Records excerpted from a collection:
Definition BaselineConfig_Validate (c : BaselineConfig) : res unit :=
  let managementAbsent := Absent (bl_ManagementPolicy c) (bl_ManagementInterface c) in
  (check (if managementAbsent then Ok tt else validInterface (bl_ManagementInterface c)) ;;
   check validInterface (bl_InternalInterface c) ;;
   check validateManagementServiceCount managementAbsent (length (bl_ManagementServices c)) ;;
   check check_all validate_service (bl_ManagementServices c) ;;
   check check_all validInterface (bl_ProviderInterfaces c) ;;
   check_all (fun permit =>
     check validatePermit permit ;;
     reject_if (negb (bool_decide (tp_InputInterface permit = bl_ManagementInterface c)
                      || bool_decide (tp_InputInterface permit = bl_InternalInterface c)
                      || bool_decide (tp_InputInterface permit ∈ bl_ProviderInterfaces c)))
       "local permit interface is not declared") (bl_LocalPermits c))%go.

Record provider_names := mkProviderNames { pn_names : list string; pn_marks : list Z }.

Definition validate_provider (seen : provider_names) (provider : Provider) : res provider_names :=
  (check validInterface (fpr_Interface provider) ;;
   check reject_if (bool_decide (fpr_Interface provider ∈ pn_names seen)) "provider interface is duplicated" ;;
   check reject_if ((fpr_Mark provider =? 0) || bool_decide (fpr_Mark provider ∈ pn_marks seen)) "provider has a zero or duplicated mark" ;;
   check reject_if (63 <? fpr_ForcedDSCP provider) "provider has DSCP above 63" ;;
   check check_all (fun m => reject_if (negb (fpr_MasqueradeIPv4 provider) || negb (Is4 (mp_External m)) || negb (Is4 (mp_Internal m)))
                      "provider has a mapping outside IPv4 NAPT") (fpr_StaticMappings provider) ;;
   Ok (mkProviderNames (fpr_Interface provider :: pn_names seen) (fpr_Mark provider :: pn_marks seen)))%go.

Definition validateProviders (c : FirewallConfig) : res (list string) :=
  (check reject_if (negb (nonempty (fc_Providers c))) "at least one provider is required" ;;
   seen <-? fold_res validate_provider (mkProviderNames [] []) (fc_Providers c) ;;
   Ok (pn_names seen))%go.

Definition validatePinSettings (c : FirewallConfig) (providerNames : list string) : res unit :=
  (check reject_if (is_empty (fc_PinnedSetV4Name c) || is_empty (fc_PinnedSetV6Name c)) "pinned destination set names are required" ;;
   check validSetName (fc_PinnedSetV4Name c) ;;
   check validSetName (fc_PinnedSetV6Name c) ;;
   check reject_if (negb (bool_decide (fc_PinnedProvider c ∈ providerNames))) "pinned provider interface is not configured" ;;
   check reject_if (negb (Is4 (fc_PinnedSourceIPv4 c)) || negb (Is6 (fc_PinnedSourceIPv6 c)))
           "pinned source addresses must include IPv4 and IPv6" ;;
   reject_if ((fc_PinnedSourcePort c =? 0) || (fc_PinnedDestinationPort c =? 0)) "pinned UDP ports are required")%go.

Definition validatePin (c : FirewallConfig) (providerNames : list string) : res unit :=
  (check (if is_empty (fc_PinnedProvider c) then Ok tt else validatePinSettings c providerNames) ;;
   check check_all (fun p => reject_if (negb (IsValid p) || negb (Is4 (pfx_addr p))) "pinned IPv4 set contains an invalid prefix") (fc_PinnedIPv4 c) ;;
   check_all (fun p => reject_if (negb (IsValid p) || negb (Is6 (pfx_addr p))) "pinned IPv6 set contains an invalid prefix") (fc_PinnedIPv6 c))%go.

Definition validate_path (known : list string) (path : ForwardingPath) : res unit :=
  (check validInterface (fp_InternalInterface path) ;;
   check validInterface (fp_ExternalInterface path) ;;
   check reject_if (negb (fp_IPv4 path) && negb (fp_IPv6 path)) "forwarding path enables no family" ;;
   reject_if (negb (bool_decide (fp_InternalInterface path ∈ known)) || negb (bool_decide (fp_ExternalInterface path ∈ known)))
     "forwarding path has an undeclared interface")%go.

Definition validateReferences (c : FirewallConfig) : res unit :=
  let known := fc_KnownInterfaces c in
  (check check_all validInterface known ;;
   check check_all (fun p => reject_if (negb (bool_decide (fpr_Interface p ∈ known))) "provider interface is not declared") (fc_Providers c) ;;
   check reject_if ((negb (Absent (fc_ManagementPolicy c) (fc_ManagementInterface c)) && negb (bool_decide (fc_ManagementInterface c ∈ known)))
                    || negb (bool_decide (fc_InternalInterface c ∈ known))) "management or internal interface is not declared" ;;
   check check_all (fun permit =>
           check validatePermit permit ;;
           reject_if (negb (bool_decide (tp_InputInterface permit ∈ known))) "local permit interface is not declared") (fc_LocalPermits c) ;;
   check_all (validate_path known) (fc_Paths c))%go.

Definition FirewallConfig_Validate (c : FirewallConfig) : res unit :=
  if negb (fc_Enabled c) then Ok tt
  else
    let managementAbsent := Absent (fc_ManagementPolicy c) (fc_ManagementInterface c) in
    (check validInterface (fc_InternalInterface c) ;;
     check (if managementAbsent then Ok tt else validInterface (fc_ManagementInterface c)) ;;
     check reject_if (negb (IsValid (fc_InternalNetworkIPv4 c)) || negb (Is4 (pfx_addr (fc_InternalNetworkIPv4 c))))
             "internal IPv4 network is required" ;;
     check validateManagementServiceCount managementAbsent (length (fc_ManagementServices c)) ;;
     check check_all validate_full_service (fc_ManagementServices c) ;;
     providerNames <-? validateProviders c ;;
     check validatePin c providerNames ;;
     validateReferences c)%go.

(** ** Rules (plan.go) *)

Definition PurposeEstablished : string := "established".
Definition PurposeLoopback : string := "loopback".
Definition PurposeICMP : string := "icmp".
Definition PurposeManagementService : string := "management-service".
Definition PurposeLocalPermit : string := "local-permit".
Definition PurposeDropLog : string := "drop-log".
Definition PurposeInternalClassForward : string := "internal-class-forward".
Definition PurposeForwardOutbound : string := "forward-outbound".
Definition PurposeForwardInbound : string := "forward-inbound".
Definition PurposePinnedSourceMark : string := "pinned-source-mark".
Definition PurposeStaticMappingDNAT : string := "static-mapping-dnat".
Definition PurposeStaticMappingSNAT : string := "static-mapping-snat".
Definition PurposeMasquerade : string := "masquerade".
Definition PurposeInternalClassUnmark : string := "internal-class-unmark".
Definition PurposeProviderMark : string := "provider-mark".
Definition PurposePinnedDestinationMark : string := "pinned-destination-mark".
Definition PurposeForcedDSCPMark : string := "forced-dscp-mark".
Definition PurposeRestoreMark : string := "restore-mark".
Definition PurposeKeepRelatedMark : string := "keep-related-mark".
Definition PurposeSaveMark : string := "save-mark".

Inductive RuleAction :=
| ActionAccept | ActionDrop | ActionReturn | ActionMark | ActionSaveMark | ActionDNAT | ActionSNAT | ActionMasquerade.
#[export] Instance RuleAction_eq_dec : EqDecision RuleAction.
Proof. solve_decision. Defined.

Definition scopeAll : string := "all".
Definition scopeSeparator : string := ",".
Definition occurrenceSeparator : string := "#".

Record Rule := mkRule {
  ru_Purpose : string;
  ru_Scope : string;
  ru_Action : RuleAction;
  ru_Expression : string;
  ru_Interface : string;
  ru_OutputInterface : string;
  ru_Source : Prefix;
  ru_Destination : Prefix;
  ru_Mark : option Z;
}.
(* ===== verification/WanRoutes.v ===== *)
(** * Provider routes and policy rules (gateway/internal/ifmgr/modules/wanroutes)

    One pass reads the gateway of every provider, decides which families of which providers
    can carry traffic, and brings each provider's table, its policy rules and the fallback
    rule in line.  A step that fails for a provider's family takes that family out of the
    pass, so that what is published at the end holds only what was installed.  The first half
    of this file is the plan a pass follows, a function of what it has read; the second half
    is the pass itself, over the services of [netif] ([RouteKernel], [RouteWriter]) and of the
    daemon ([RoutesEnv]), with a log of every call and its outcome. *)

From S2P Require Import Prelude GoStrings Effects NptPolicy Intent Observation BgpConfig Tier Notify Health.
From S2P Require Import BgpFib NetWire NetLink NetProvider WanState.

Local Open Scope Z_scope.

Definition familyV4 : string := "inet".
Definition familyV6 : string := "inet6".
Definition families : list string := [familyV4; familyV6].
Definition catchAllPriority : Z := 50.
Definition nextHopAlertThreshold : Z := 2.
Definition alertKindNextHopUnresolved : string := "wan_routes_next_hop_unresolved".
Definition hostPrefixBitsV4 : Z := 32.

(** ** Policy rules of the kernel (netif/rules.go) *)

Record DesiredRule := mkDesiredRule {
  dru_Family : string;
  dru_Priority : Z;
  dru_From : string;
  dru_Mark : Z;
  dru_IifName : string;
  dru_UIDRange : string;
  dru_Table : string;
  dru_TableID : Z;
}.

#[export] Instance DesiredRule_eq_dec : EqDecision DesiredRule.
Proof. solve_decision. Defined.
(** A step that publishes nothing: the configuration and the probe reasons stay, the log grows. *)
Definition quiet (s s' : rsys W) : Prop :=
  rm_cfg (rmod s') = rm_cfg (rmod s) /\ rm_env (rmod s') = rm_env (rmod s) /\ probeReasons (rmod s') = probeReasons (rmod s) /\
  exists evs, rlog s' = rlog s ++ evs /\ Forall (fun e => is_publication e = false) evs.

#[local] Instance quiet_preorder : PreOrder quiet.
Proof.
  split.
  - intros s. split_and!; [done..|]. exists []. by rewrite app_nil_r.
  - intros a b c (H1 & H2 & H3 & e1 & E1 & F1) (H4 & H5 & H6 & e2 & E2 & F2). split_and!; [congruence..|].
    exists (e1 ++ e2). rewrite E2, E1, app_assoc. split; [done|by apply Forall_app].
Qed.

Lemma quiet_cfg s s' : quiet s s' -> rm_cfg (rmod s') = rm_cfg (rmod s).
Proof. by intros []. Qed.

Lemma quiet_log s s' e : quiet s s' -> e ∈ rlog s -> e ∈ rlog s'.
Proof. intros (_ & _ & _ & evs & -> & _). set_solver. Qed.

Lemma quiet_getM {A} (f : routesModule -> A) : sat (getM (W:=W) f) quiet.
Proof. intros s. cbn. reflexivity. Qed.

Lemma quiet_ask {A} (f : W -> A * W) : sat (ask f) quiet.
Proof. intros s. unfold ask. destruct (f (rworld s)). cbn. split_and!; [done..|]. exists []. by rewrite app_nil_r. Qed.

Lemma quiet_act {A} (f : W -> A * W) event : (forall a, is_publication (event a) = false) -> sat (act f event) quiet.
Proof.
  intros H s. unfold act. destruct (f (rworld s)) as [a w]. cbn. split_and!; [done..|]. exists [event a]. split; [done|]. by constructor.
Qed.

Lemma quiet_setM f : (forall m, rm_cfg (f m) = rm_cfg m /\ rm_env (f m) = rm_env m /\ probeReasons (f m) = probeReasons m) ->
  sat (setM (W:=W) f) quiet.
Proof. intros H s. destruct (H (rmod s)) as (H1 & H2 & H3). split_and!; [done..|]. exists []. cbn. by rewrite app_nil_r. Qed.

#[local] Hint Resolve quiet_getM quiet_ask : wanroutes.
#[local] Hint Extern 1 (sat (act _ _) quiet) => apply quiet_act; done : wanroutes.
#[local] Hint Extern 1 (sat (setM _) quiet) => apply quiet_setM; done : wanroutes.
Ltac quiet_steps := sat_steps ltac:(solve [auto 2 with wanroutes nocore]).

**Activity**. Among the records above, a stretch begins at the line containing "ru_Interface : string;" and ends at the line containing "Record DesiredRule := mkDesiredRule". Restate that stretch word for word, and nothing else.

**Reply**.
  ru_Interface : string;
  ru_OutputInterface : string;
  ru_Source : Prefix;
  ru_Destination : Prefix;
  ru_Mark : option Z;
}.
(* ===== verification/WanRoutes.v ===== *)
(** * Provider routes and policy rules (gateway/internal/ifmgr/modules/wanroutes)

    One pass reads the gateway of every provider, decides which families of which providers
    can carry traffic, and brings each provider's table, its policy rules and the fallback
    rule in line.  A step that fails for a provider's family takes that family out of the
    pass, so that what is published at the end holds only what was installed.  The first half
    of this file is the plan a pass follows, a function of what it has read; the second half
    is the pass itself, over the services of [netif] ([RouteKernel], [RouteWriter]) and of the
    daemon ([RoutesEnv]), with a log of every call and its outcome. *)

From S2P Require Import Prelude GoStrings Effects NptPolicy Intent Observation BgpConfig Tier Notify Health.
From S2P Require Import BgpFib NetWire NetLink NetProvider WanState.

Local Open Scope Z_scope.

Definition familyV4 : string := "inet".
Definition familyV6 : string := "inet6".
Definition families : list string := [familyV4; familyV6].
Definition catchAllPriority : Z := 50.
Definition nextHopAlertThreshold : Z := 2.
Definition alertKindNextHopUnresolved : string := "wan_routes_next_hop_unresolved".
Definition hostPrefixBitsV4 : Z := 32.

(** ** Policy rules of the kernel (netif/rules.go) *)

Record DesiredRule := mkDesiredRule {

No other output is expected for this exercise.